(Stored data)
···

(** An attempt that sees a non-terminal status falls through, after a
    delay exactly when it is not the last attempt. *)
Lemma wait_attempt_non_terminal w st attempt :
  queryProofReply remote (round_trips w) q = RpcSuccess st ->
  non_terminal st ->
  yields (wait_attempt remote config jobId maxAttempts interval attempt) w
    (Returned None)
    (Fetch q :: if attempt <? maxAttempts then [SetTimeout interval] else []).
Proof.
  intros H NT. unfold wait_attempt.
  match goal with |- yields _ _ _ (?e :: ?t) =>
    replace (e :: t) with ([] ++ ([e] ++ (t ++ [])))
      by (cbn [app]; now rewrite app_nil_r) end.
  eapply yields_bind; [apply yields_log|].
  eapply yields_bind.
  - apply queryProofStatus_success.
    rewrite (yields_round_trips _ _ _ _ (yields_log _ _ _ w)).
    cbn [filter List.length]. rewrite Nat.add_0_r. exact H.
  - assert (E : status st = pending \/ status st = generating).
    { unfold non_terminal in NT. destruct (status st); cbn in NT;
        try discriminate; auto. }
    assert (G : forall w0,
      yields (if attempt <? maxAttempts
              then bind (Logger.log (createLogger (Config.debug config))
                           ("Waiting " ++ Js.string_of_int interval
                            ++ "ms before next attempt...")%string [])
                        (fun _ => emit (SetTimeout interval))
              else ret tt) w0 (Returned tt)
             (if attempt <? maxAttempts then [SetTimeout interval] else [])).
    { intros w0. destruct (attempt <? maxAttempts).
      - change [SetTimeout interval] with ([] ++ [SetTimeout interval]).
        eapply yields_bind; [apply yields_log | apply yields_timer].
      - apply yields_ret. }
    destruct E as [E|E]; rewrite E;
      (eapply yields_bind; [apply G | apply yields_ret]).
Qed.
Lemma reachable_persisted (Math_cos Math_sin : float -> float)
    (m : Mounted) :
  reachable Math_cos Math_sin m ->
  storage (snd (state m)) = parses_to (payload (fst (state m))).
Proof.
  intros Hreach.
  pose proof (reachable_hydrated _ _ _ Hreach) as Hh.
  destruct Hreach as [page _ | m e m' Hm Hstep].
  - clear Hh. unfold mount, controls_effect. cbn [state snd fst].
    reflexivity.
  - unfold step in Hstep.
    destruct (dispatch Math_cos Math_sin e (state m)) as [[a b]|] eqn:D;
      inv_some.
    rewrite commit_app in Hh. cbn [fst] in Hh.
    unfold commit.
    destruct (RecordingState_eqb _ _).
    + cbn [state snd fst]. unfold save_effect. rewrite Hh. reflexivity.
    + cbn [state snd fst].
      change (storage (fst (controls_effect
                (controls_cleanup (published m) (save_effect a b)))) =
              parses_to (payload a)).
      rewrite controls_effect_storage, controls_cleanup_storage.
      unfold save_effect. rewrite Hh. reflexivity.
Qed.

(** X13. Settings are always persisted: in every reachable state the page
    holds, under the storage key, exactly the payload of the component's
    current settings, whatever events (keys, clicks, host calls, capture
    events) led there. *)
Theorem settings_always_persisted (Math_cos Math_sin : float -> float)
    (m : Mounted) :
  reachable Math_cos Math_sin m ->
  settingsHydrated (fst (state m)) = true /\
  storage (snd (state m)) = parses_to (payload (fst (state m))).
Proof.
  intros Hreach. split.
  - exact (reachable_hydrated _ _ _ Hreach).
  - exact (reachable_persisted _ _ _ Hreach).
Qed.

(** X14. Reloading the page gives the settings back: from any reachable
    state whose size and fade speed are finite and not zero, a fresh
    instance mounted on the page as it is then loads the six settings the
    component has. *)
Theorem reload_restores_settings (Math_cos Math_sin : float -> float)
    (m : Mounted) :
  reachable Math_cos Math_sin m ->
  survives_JSON (trailSize (fst (state m))) = true ->
  survives_JSON (fadeSpeed (fst (state m))) = true ->
  settings (fst (state (mount (snd (state m))))) = settings (fst (state m)).
Proof.
  intros Hreach Hs Hf. rewrite mount_app.
  unfold load_effect. rewrite (reachable_persisted _ _ _ Hreach).
  cbn [payload]. rewrite <- (payload_restores _ Hs Hf). reflexivity.
Qed.

(** ** Recording controller, further *)

Lemma deliver_kept (recorder : MediaRecorder) (chunks : list Blob) :
  forall a b,
    is_active recorder b = true ->
    deliver recorder chunks (a, b) =
    Some (set_chunksRef (chunksRef a ++ kept chunks) a, b).
Proof.
  induction chunks as [|data rest IH]; intros a b Hact.
  - cbn [deliver kept filter]. rewrite app_nil_r. destruct a; reflexivity.
  - cbn [deliver kept filter]. unfold recorder_ondataavailable.
    rewrite Hact. cbn [negb].
    destruct (Nat.ltb 0 (List.length data)).
    + rewrite IH by exact Hact. cbn [chunksRef set_chunksRef].
      rewrite <- app_assoc. reflexivity.
    + apply IH. exact Hact.
Qed.

Lemma is_active_head (recorder : MediaRecorder) (others : list MediaRecorder)
    (b : Browser) :
  is_active recorder (set_active_recorders (recorder :: others) b) = true.
Proof.
  unfold is_active. cbn [active_recorders set_active_recorders existsb].
  now rewrite Nat.eqb_refl.
Qed.
(** * Deep research assistant: a shallow embedding of the pipeline

    The program is a four-stage asynchronous pipeline
    (plan, parallel search, write, email) written against a hosted agent
    runtime.  The embedding keeps the program's own control flow and puts
    everything that lives outside the repository (the hosted model, the id
    generator of the tracing library, the mail provider, Python's [repr])
    behind one interface, [Collaborators].  Effects are explicit: a
    computation transforms the state of the collaborators, may raise, and
    produces the list of events it caused, in order.

    The file has three parts: the program, the vocabulary of its
    specification, and the facts and theorems about it.  *)

From Stdlib Require Import List String Ascii ZArith Arith Lia Bool.
From Stdlib Require Import Permutation DecimalString.
Import ListNotations.

Set Warnings "-register-all".
Local Open Scope string_scope.
Local Open Scope list_scope.

Infix "+++" := String.append (right associativity, at level 60).

(** ** Python values *)

(** Decoded values as the hosted model hands them back: the text of a
    plain answer is [VStr]; a structured answer is the decoded document. *)
Inductive PyVal : Type :=
| VNone
| VInt (z : Z)
| VStr (s : string)
| VList (l : list PyVal)
| VDict (d : list (string * PyVal)).

(** Instances of Python's [Exception], by class name and [str(e)]: the
    errors a call to the agent runtime raises (transport errors, errors
    of the runtime, answers that do not validate).  Signals that are not
    [Exception]s (interpreter exit, task cancellation) are no part of
    the model: nothing in the program cancels a task. *)
Record Exn : Type := { exn_class : string; exn_msg : string }.

Definition ModelBehaviorError (msg : string) : Exn :=
  {| exn_class := "ModelBehaviorError"; exn_msg := msg |}.
Definition AttributeError (msg : string) : Exn :=
  {| exn_class := "AttributeError"; exn_msg := msg |}.
Definition MaxTurnsExceeded (msg : string) : Exn :=
  {| exn_class := "MaxTurnsExceeded"; exn_msg := msg |}.

Definition Dict := list (string * string).

Definition str_nat (n : nat) : string := NilZero.string_of_uint (Nat.to_uint n).
Definition str_Z (z : Z) : string := NilZero.string_of_int (Z.to_int z).

(** The error the mail client raises for an answer that is not 2xx. *)
Definition HTTPError (status : Z) : Exn :=
  {| exn_class := "HTTPError"; exn_msg := "HTTP Error " +++ str_Z status |}.

Definition is_2xx (status : Z) : bool := ((200 <=? status) && (status <? 300))%Z.

Fixpoint lookup (k : string) (d : list (string * PyVal)) : option PyVal :=
  match d with
  | [] => None
  | (k', v) :: d' => if String.eqb k k' then Some v else lookup k d'
  end.

Fixpoint traverse {A B : Type} (f : A -> option B) (l : list A) : option (list B) :=
  match l with
  | [] => Some []
  | x :: l' =>
      match f x, traverse f l' with
      | Some y, Some ys => Some (y :: ys)
      | _, _ => None
      end
  end.

Definition as_str (v : PyVal) : option string :=
  match v with VStr s => Some s | _ => None end.

(** ** Schemas (planner_agent.py, writer_agent.py) *)

Record WebSearchItem : Type := { reason : string; query : string }.

Record WebSearchPlan : Type := { searches : list WebSearchItem }.

Record ReportData : Type := {
  short_summary : string;
  markdown_report : string;
  follow_up_questions : list string
}.

(** Structural validation of the three models: every declared field is
    required and must have the declared type; other keys are ignored. *)
Definition validate_WebSearchItem (v : PyVal) : option WebSearchItem :=
  match v with
  | VDict d =>
      match lookup "reason" d, lookup "query" d with
      | Some (VStr r), Some (VStr q) => Some {| reason := r; query := q |}
      | _, _ => None
      end
  | _ => None
  end.

Definition validate_WebSearchPlan (v : PyVal) : option WebSearchPlan :=
  match v with
  | VDict d =>
      match lookup "searches" d with
      | Some (VList l) =>
          match traverse validate_WebSearchItem l with
          | Some items => Some {| searches := items |}
          | None => None
          end
      | _ => None
      end
  | _ => None
  end.

Definition validate_ReportData (v : PyVal) : option ReportData :=
  match v with
  | VDict d =>
      match lookup "short_summary" d, lookup "markdown_report" d,
            lookup "follow_up_questions" d with
      | Some (VStr s), Some (VStr m), Some (VList qs) =>
          match traverse as_str qs with
          | Some fq =>
              Some {| short_summary := s; markdown_report := m;
                      follow_up_questions := fq |}
          | None => None
          end
      | _, _, _ => None
      end
  | _ => None
  end.

(** The documents that validate to a given model instance. *)
Definition dump_WebSearchItem (i : WebSearchItem) : PyVal :=
  VDict [("reason", VStr (reason i)); ("query", VStr (query i))].

Definition dump_WebSearchPlan (p : WebSearchPlan) : PyVal :=
  VDict [("searches", VList (map dump_WebSearchItem (searches p)))].

Definition dump_ReportData (r : ReportData) : PyVal :=
  VDict [("short_summary", VStr (short_summary r));
         ("markdown_report", VStr (markdown_report r));
         ("follow_up_questions", VList (map VStr (follow_up_questions r)))].

(** ** The agent runtime as the program sees it *)

Inductive Tool : Type :=
| WebSearchTool (search_context_size : string)
| FunctionTool (tool_name : string).

Inductive OutputType : Type := TWebSearchPlan | TReportData.

Record Agent : Type := {
  name : string;
  instructions : string;
  tools : list Tool;
  model : string;
  tool_choice : option string;
  output_type : option OutputType
}.

(** [final_output] of a run: the model's answer as it is for an agent
    without [output_type], a validated model instance otherwise. *)
Inductive PyObj : Type :=
| Plain (v : PyVal)
| Plan (p : WebSearchPlan)
| Report (r : ReportData).

Record RunResult : Type := { final_output : PyObj }.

···

Above are the records; repeat exactly the lines from the one holding "intros Hreach Hs Hf. rewrite mount_app." down to the one holding "everything that lives", end lines included.

  intros Hreach Hs Hf. rewrite mount_app.
  unfold load_effect. rewrite (reachable_persisted _ _ _ Hreach).
  cbn [payload]. rewrite <- (payload_restores _ Hs Hf). reflexivity.
Qed.

(** ** Recording controller, further *)

Lemma deliver_kept (recorder : MediaRecorder) (chunks : list Blob) :
  forall a b,
    is_active recorder b = true ->
    deliver recorder chunks (a, b) =
    Some (set_chunksRef (chunksRef a ++ kept chunks) a, b).
Proof.
  induction chunks as [|data rest IH]; intros a b Hact.
  - cbn [deliver kept filter]. rewrite app_nil_r. destruct a; reflexivity.
  - cbn [deliver kept filter]. unfold recorder_ondataavailable.
    rewrite Hact. cbn [negb].
    destruct (Nat.ltb 0 (List.length data)).
    + rewrite IH by exact Hact. cbn [chunksRef set_chunksRef].
      rewrite <- app_assoc. reflexivity.
    + apply IH. exact Hact.
Qed.

Lemma is_active_head (recorder : MediaRecorder) (others : list MediaRecorder)
    (b : Browser) :
  is_active recorder (set_active_recorders (recorder :: others) b) = true.
Proof.
  unfold is_active. cbn [active_recorders set_active_recorders existsb].
  now rewrite Nat.eqb_refl.
Qed.
(** * Deep research assistant: a shallow embedding of the pipeline

    The program is a four-stage asynchronous pipeline
    (plan, parallel search, write, email) written against a hosted agent
    runtime.  The embedding keeps the program's own control flow and puts
    everything that lives outside the repository (the hosted model, the id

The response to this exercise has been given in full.